As you may suspect, we use a lot of neurotrophins during childhood
as the brain has massive growth and development. But we continue
to use neurotrophins all of our lives, especially in the hippocampus
area, the brain region responsible for new learning and new
memory formation.
There
are many neurotrophins at work in the brain. The first one
discovered is known as NGF (nerve growth factor). Others,
discovered since, have equally self-explanatory names as brain
derived neurotrophic factor (bFGF), and glial cell-line derived
neurotropic factor (GDNF). These neurotrophins work by attaching
themselves to receptor sites on nerve cells and causing the
cell membrane to change shape, grow and branch.
Because
most growth hormones throughout the body are especially active
during sleep, it is thought that the majority of neurotrophic
work is also done during sleep, especially the non-REM cycles
of sleep. The work of Marcos Frank and Michael Stryker, at
UC San Francisco, caught the education world by surprise in
2001 with their startling research showing the tremendous
amount of branching and subsequent learning that took place
during sleep. While most of the science community historically
considered that the REM, or dreaming cycle of sleep was the
time when most wiring took place, Stryker's work and the research
following that study continue to show that it is actually
the non-REM cycles that help hard wire in the information
learned the previous day.
From a
practical standpoint, sleep research continues to show the
importance of sleep to the learning brain. Students MUST get
sufficient sleep following the learning of new information
if we want that information stored in a long-term, complex
network of neuron branches.
The research
on brain wiring and the biology behind it continues to be
a fascinating topic. It gives hope to people with stroke damage,
Alzheimer's and other neurological problems, as well as providing
a better understanding for those of us who parent and teach
young brains.
Remember
to learn something new today. . . then sleep on it.
References:
Bax, et al. (1997). Structure, 5,
1275-1285.
Birkbeck, et al. 1991. Nature 354: 411-414.

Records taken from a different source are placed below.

(* ===== verification/Concurrent.v ===== *)
(** * Concurrent: threads that share an engine

    Definitions only.  [StorageEngine] guards its members with [m_mutex], an
    [std::shared_mutex]: the reading methods hold a [std::shared_lock], the
    others a [std::unique_lock], from their first access to a member to their
    end.  Here the method bodies are cut into single accesses to the shared
    object, so that the steps of several threads can interleave; the mutex is a
    word in the state of a step relation.  A call of a method of the log is one
    access, for the log has a mutex of its own that each of its methods holds
    from beginning to end; so is a call of [Snapshot::save] or [load], which
    take no part in the sharing. *)

From Stdlib Require Import SpecFloat.
From stdpp Require Import gmap pretty.
From S2P Require Import Prelude Endian Exec Posix LogFormat WAL Snapshot Engine.

Import StorageEngine.

(** ** Programs of single steps *)

(** What is left of the body of a method: its outcome; an access to the shared
    object and what follows; or a loop with local variables [l], each round of
    which is an access that goes on with new values ([inl]) or leaves the loop
    ([inr]).  Nothing in a loop makes it end. *)
Inductive prog (A : Type) : Type :=
  | Finish (r : result A)
  | Act (B : Set) (m : M st B) (k : B -> prog A)
  | Loop (L B : Set) (l : L) (round : L -> M st (L + B)) (k : B -> prog A).
Arguments Finish {A} r.
Arguments Act {A B} m k.
Arguments Loop {A L B} l round k.

(** The next access, and the program after it. *)
Definition next_access {A} (p : prog A) : result A + M st (prog A) :=
  match p with
  | Finish r => inl r
  | Act m k => inr (b <- m ;; ret (k b))
  | Loop l round k => inr (x <- round l ;; ret (match x with inl l => Loop l round k | inr b => k b end))
  end.

(** What follows an access with the given outcome. *)
Definition after {A} (r : result (prog A)) : prog A :=
  match r with
  | Ret p => p
  | Throw e => Finish (Throw e)
  | Halt => Finish Halt
  end.

(** The body without interleaving, if [n] accesses are enough. *)
Fixpoint run {A} (n : nat) (p : prog A) (s : st) : option (result A * st) :=
  match next_access p with
  | inl r => Some (r, s)
  | inr m =>
      match n with
      | O => None
      | S n => let '(r, s) := m s in run n (after r) s
      end
  end.

(** ** The methods *)

Inductive call :=
  | CSet (key value : bytes) (duration : double) (now : Z)
  | CGet (key : bytes)
  | CRemove (key : bytes) (now : Z)
  | CAverage (key : bytes)
  | CSnapshot
  | CCount
  | CHistory (key : bytes)
  | CRecover.

Inductive answer :=
  | AUnit
  | ABool (b : bool)
  | AText (v : option bytes)
  | AAverage (a : option spec_float)
  | ASize (n : Z).

Inductive mode := Shared | Exclusive.

#[export] Instance mode_eq_dec : EqDecision mode.
Proof. solve_decision. Defined.

(** The lock a method takes. *)
Definition call_mode (c : call) : mode :=
  match c with
  | CGet _ | CAverage _ | CCount | CHistory _ => Shared
  | CSet _ _ _ _ | CRemove _ _ | CSnapshot | CRecover => Exclusive
  end.

(** What [set] checks before it takes the lock. *)
Definition guard (c : call) : option exn :=
  match c with
  | CSet key value _ _ =>
      if WAL.kMaxFieldSize <? zlen key then Some (length_error "key exceeds 1048576 bytes")
      else if kMaxFieldSize <? zlen value then Some (length_error "value exceeds 1048568 bytes")
      else None
  | _ => None
  end.

(** One access to the map. *)
Definition on_data (f : Z -> data -> data) : M st unit :=
  update (fun e => set_data (f (m_maxHistoryPerKey e) (m_data e)) e).
Definition read_data {A} (f : data -> A) : M st A := e <- this ;; ret (f (m_data e)).

(** [appendCapped]: [m_data[key]], which creates the entry, [erase] of the
    oldest record, [emplace_back]. *)
Definition find_entry (key : bytes) (_ : Z) (d : data) : data := <[key := default [] (d !! key)]> d.
Definition erase_oldest (key : bytes) (cap : Z) (d : data) : data :=
  alter (fun history =>
    if negb (cap =? kUnlimitedHistory) && (cap <=? zlen history) then drop 1 history else history) key d.
Definition emplace (key : bytes) (r : HistoryRecord) (_ : Z) (d : data) : data :=
  alter (fun history => history ++ [r]) key d.

Definition append_steps (key value : bytes) (duration : double) (now : Z) : prog answer :=
  Act (on_data (find_entry key)) (fun _ =>
  Act (on_data (erase_oldest key)) (fun _ =>
  Act (on_data (emplace key (MkRecord value duration now))) (fun _ =>
  Finish (Ret AUnit)))).

(** A round of the loop of [getAverage]: the iterator is at position [i], the end
    at [n]. *)
Definition sum_round (key : bytes) (n : nat) (l : nat * spec_float) : M st ((nat * spec_float) + spec_float) :=
  let '(i, sum) := l in
  if (i =? n)%nat then ret (inr sum) else
  x <- read_data (fun d => option_map duration (default [] (d !! key) !! i)) ;;
  match x with
  | Some x => ret (inl (S i, SFadd 53 1024 sum (sf_of_double x)))
  | None => throw (undefined_behaviour "iterator past the end")
  end.

Section methods.
Context (host : host_order).
Variable enumerate : SnapshotState -> list (bytes * list SnapshotRecord).

(** The second half of [recover]. *)
Definition recover_log : prog answer :=
  Act this (fun e =>
  Act (wal (WAL.recover (replay_entry host (m_maxHistoryPerKey e)) (m_snapshotEpoch e) (m_data e))) (fun '(result, d) =>
  Act (on_data (fun _ _ => d)) (fun _ =>
  let at_ := pretty (r_tamperOffset result) +:+ " (seq " +:+ pretty (r_tamperSeq result) in
  if bool_decide (r_status result = Tampered) then
    Finish (Throw (runtime_error ("WAL tampering detected at offset " +:+ at_ +:+ ")")))
  else if bool_decide (r_status result = Malformed) then
    Finish (Throw (runtime_error ("WAL field exceeds the size limit at offset " +:+ at_ +:+ ") - foreign or stale file")))
  else Finish (Ret AUnit)))).

(** The part of a method that runs under the lock. *)
Definition body (c : call) : prog answer :=
  match c with
  | CSet key value duration now =>
      Act this (fun e =>
      match m_wal e with
      | Some _ =>
          let blob := serialize host duration value in
          Act (wal (WAL.append PUT key blob now)) (fun _ => append_steps key value duration now)
      | None => append_steps key value duration now
      end)
  | CGet key =>
      Act (read_data (fun d => bool_decide (default [] (d !! key) <> []))) (fun found =>
      if found : bool then
        Act (read_data (fun d => option_map value (last (default [] (d !! key))))) (fun v => Finish (Ret (AText v)))
      else Finish (Ret (AText None)))
  | CRemove key now =>
      Act this (fun e =>
      let erase := Act (e <- this ;; ret (bool_decide (is_Some (m_data e !! key)))) (fun b =>
        Act (on_data (fun _ => delete key)) (fun _ => Finish (Ret (ABool b)))) in
      match m_wal e with
      | Some _ => Act (wal (WAL.append DELETE key [] now)) (fun _ => erase)
      | None => erase
      end)
  | CAverage key =>
      Act (read_data (fun d => length (default [] (d !! key)))) (fun n =>
      if (n =? 0)%nat then Finish (Ret (AAverage None)) else
      Loop (0%nat, S754_zero false) (sum_round key n) (fun sum =>
      Act (read_data (fun d => length (default [] (d !! key)))) (fun size =>
      Finish (Ret (AAverage (Some (SFdiv 53 1024 sum (sf_of_size size))))))))
  | CSnapshot =>
      Act this (fun e =>
      match m_wal e with
      | None => Finish (Throw (runtime_error "snapshot() called on engine with no WAL"))
      | Some _ =>
          Act (wal WAL.epoch) (fun epoch =>
          Act (read_data exportSnapshotState) (fun state =>
          let image := MkSnapshotImage epoch state in
          Act (sys (Snapshot.save host enumerate (m_snapshotPath e) image)) (fun ok =>
          if negb ok then Finish (Throw (runtime_error ("Failed to write snapshot to disk: " +:+ m_snapshotPath e))) else
          Act (update (set_snapshotEpoch (Some (si_epoch image)))) (fun _ =>
          Act (wal (WAL.setEpoch (u64 (si_epoch image + 1)))) (fun _ =>
          Act (wal WAL.reset) (fun ok =>
          if negb ok then Finish (Throw (runtime_error ("WAL rotation failed after snapshot: " +:+ m_walPath e)))
          else Finish (Ret AUnit)))))))
      end)
  | CCount => Act (read_data (fun d => Z.of_nat (size d))) (fun n => Finish (Ret (ASize n)))
  | CHistory key => Act (read_data (fun d => zlen (default [] (d !! key)))) (fun n => Finish (Ret (ASize n)))
  | CRecover =>
      Act (update (set_data ∅)) (fun _ =>
      Act (update (set_snapshotEpoch None)) (fun _ =>
      Act this (fun e =>
      Act (sys (Snapshot.load host (m_snapshotPath e) (MkSnapshotImage 0 ∅))) (fun '(ok, image) =>
      if ok : bool then
        Act (update (set_snapshotEpoch (Some (si_epoch image)))) (fun _ =>
        Act (on_data (fun cap => replay_snapshot enumerate cap (si_state image))) (fun _ =>
        Act (wal (WAL.setEpoch (u64 (si_epoch image + 1)))) (fun _ => recover_log)))
      else Act (wal (WAL.setEpoch 0)) (fun _ => recover_log)))))
  end.

(** The methods of Engine.v, which run in one step. *)
Definition sequential (c : call) : M st answer :=
  match c with
  | CSet key value duration now => set host key value duration now ;;; ret AUnit
  | CGet key => v <- get key ;; ret (AText v)
  | CRemove key now => b <- remove key now ;; ret (ABool b)
  | CAverage key => a <- getAverage key ;; ret (AAverage a)
  | CSnapshot => snapshot host enumerate ;;; ret AUnit
  | CCount => n <- count ;; ret (ASize n)
  | CHistory key => n <- historyCount key ;; ret (ASize n)
  | CRecover => recover host enumerate ;;; ret AUnit
  end.

(** ** Threads *)

Inductive status :=
  | Ready                               (** between two calls *)
  | Waiting (c : call)                  (** in the constructor of the lock *)
  | Inside (c : call) (p : prog answer). (** holding the lock *)

Record thread := Thread {
  t_todo : list call;
  t_status : status;
  t_done : list (call * result answer)
}.

(** The mutex: whether a writer holds it, and how many readers do. *)
Record mutex := Mutex { x_writer : bool; x_readers : nat }.

(** All threads, the shared object, and the calls that have returned, in the
    order in which they did. *)
Record conf := Conf {
  c_power : bool;
  c_state : st;
  c_mutex : mutex;
  c_threads : list thread;
  c_log : list (nat * call * result answer)
}.

Definition set_thread (i : nat) (t : thread) (c : conf) : conf :=
  Conf (c_power c) (c_state c) (c_mutex c) (<[i := t]> (c_threads c)) (c_log c).
Definition set_state (s : st) (c : conf) : conf :=
  Conf (c_power c) s (c_mutex c) (c_threads c) (c_log c).
Definition set_mutex (x : mutex) (c : conf) : conf :=
  Conf (c_power c) (c_state c) x (c_threads c) (c_log c).
Definition returned (i : nat) (k : call) (r : result answer) (c : conf) : conf :=
  Conf (c_power c) (c_state c) (c_mutex c) (c_threads c) (c_log c ++ [(i, k, r)]).
Definition power_off (c : conf) : conf :=
  Conf false (c_state c) (c_mutex c) (c_threads c) (c_log c).

(** [lock_shared], [lock], and their release. *)
Definition acquire (m : mode) (x : mutex) : option mutex :=
  match m with
  | Shared => if x_writer x then None else Some (Mutex false (S (x_readers x)))
  | Exclusive => if x_writer x || negb (x_readers x =? 0)%nat then None else Some (Mutex true 0)
  end.
Definition release (m : mode) (x : mutex) : mutex :=
  match m with
  | Shared => Mutex (x_writer x) (pred (x_readers x))
  | Exclusive => Mutex false (x_readers x)
  end.

(** A step of thread [i]. *)
Inductive step (i : nat) : conf -> conf -> Prop :=
  | step_refuse c k todo l e :
      c_power c = true -> c_threads c !! i = Some (Thread (k :: todo) Ready l) -> guard k = Some e ->
      step i c (returned i k (Throw e) (set_thread i (Thread todo Ready (l ++ [(k, Throw e)])) c))
  | step_call c k todo l :
      c_power c = true -> c_threads c !! i = Some (Thread (k :: todo) Ready l) -> guard k = None ->
      step i c (set_thread i (Thread todo (Waiting k) l) c)
  | step_lock c k todo l x :
      c_power c = true -> c_threads c !! i = Some (Thread todo (Waiting k) l) ->
      acquire (call_mode k) (c_mutex c) = Some x ->
      step i c (set_mutex x (set_thread i (Thread todo (Inside k (body k)) l) c))
  | step_act c k todo l p m r s :
      c_power c = true -> c_threads c !! i = Some (Thread todo (Inside k p) l) ->
      next_access p = inr m -> m (c_state c) = (r, s) -> r <> Halt ->
      step i c (set_state s (set_thread i (Thread todo (Inside k (after r)) l) c))
  | step_power_cut c k todo l p m s :
      c_power c = true -> c_threads c !! i = Some (Thread todo (Inside k p) l) ->
      next_access p = inr m -> m (c_state c) = (Halt, s) ->
      step i c (power_off (set_state s (set_thread i (Thread todo (Inside k (Finish Halt)) l) c)))
  | step_return c k todo l r :
      c_power c = true -> c_threads c !! i = Some (Thread todo (Inside k (Finish r)) l) ->
      step i c (returned i k r (set_mutex (release (call_mode k) (c_mutex c))
        (set_thread i (Thread todo Ready (l ++ [(k, r)])) c))).

Inductive steps : conf -> conf -> Prop :=
  | steps_refl c : steps c c
  | steps_step c1 i c2 c3 : steps c1 c2 -> step i c2 c3 -> steps c1 c3.

(** Threads with their calls to make, on an engine that nobody uses yet. *)
Definition init (progs : list (list call)) (s : st) : conf :=
  Conf true s (Mutex false 0) ((fun p => Thread p Ready []) <$> progs) [].

(** The calls in the given order, one after the other. *)
Fixpoint replay (l : list call) (s : st) : list (result answer) * st :=
  match l with
  | [] => ([], s)
  | k :: l =>
      let '(r, s) := sequential k s in
      let '(rs, s) := replay l s in (r :: rs, s)
  end.
End methods.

Bothwell, M. & Rev, A. (1995). Neuroscience. 18, 223-253.
Cunningham, L. et al. (1994). Brain Research, 658, 219-231.
Date, I. et al. (1996). Neurosurgery, 84, 1006-1012.
DiStefano, P. et al (1992). Neuron, 8, 983-993.
Frank, M. & Stryker, M. 2001, April 26. Neuron.
Gage, F. et al. (1988). Neurology. 269, 147-155.
Kang, H., et al. (1997). Neurotrophins and time: different
roles for TrkB signaling in hippocampal long-term potentiation,,
Neuron, 19, 653-664.
Kang, H. & Schuman, E.M. (1996). A requirement for local
protein synthesis in neurotrophin-induced synaptic plasticity,
Science, 273, 1402-1406.
Lindholm D, et al. (1997). Neurotrophins and cerebellar development.
Perspectives on Developmental Neurobiology. 5(1):83-94.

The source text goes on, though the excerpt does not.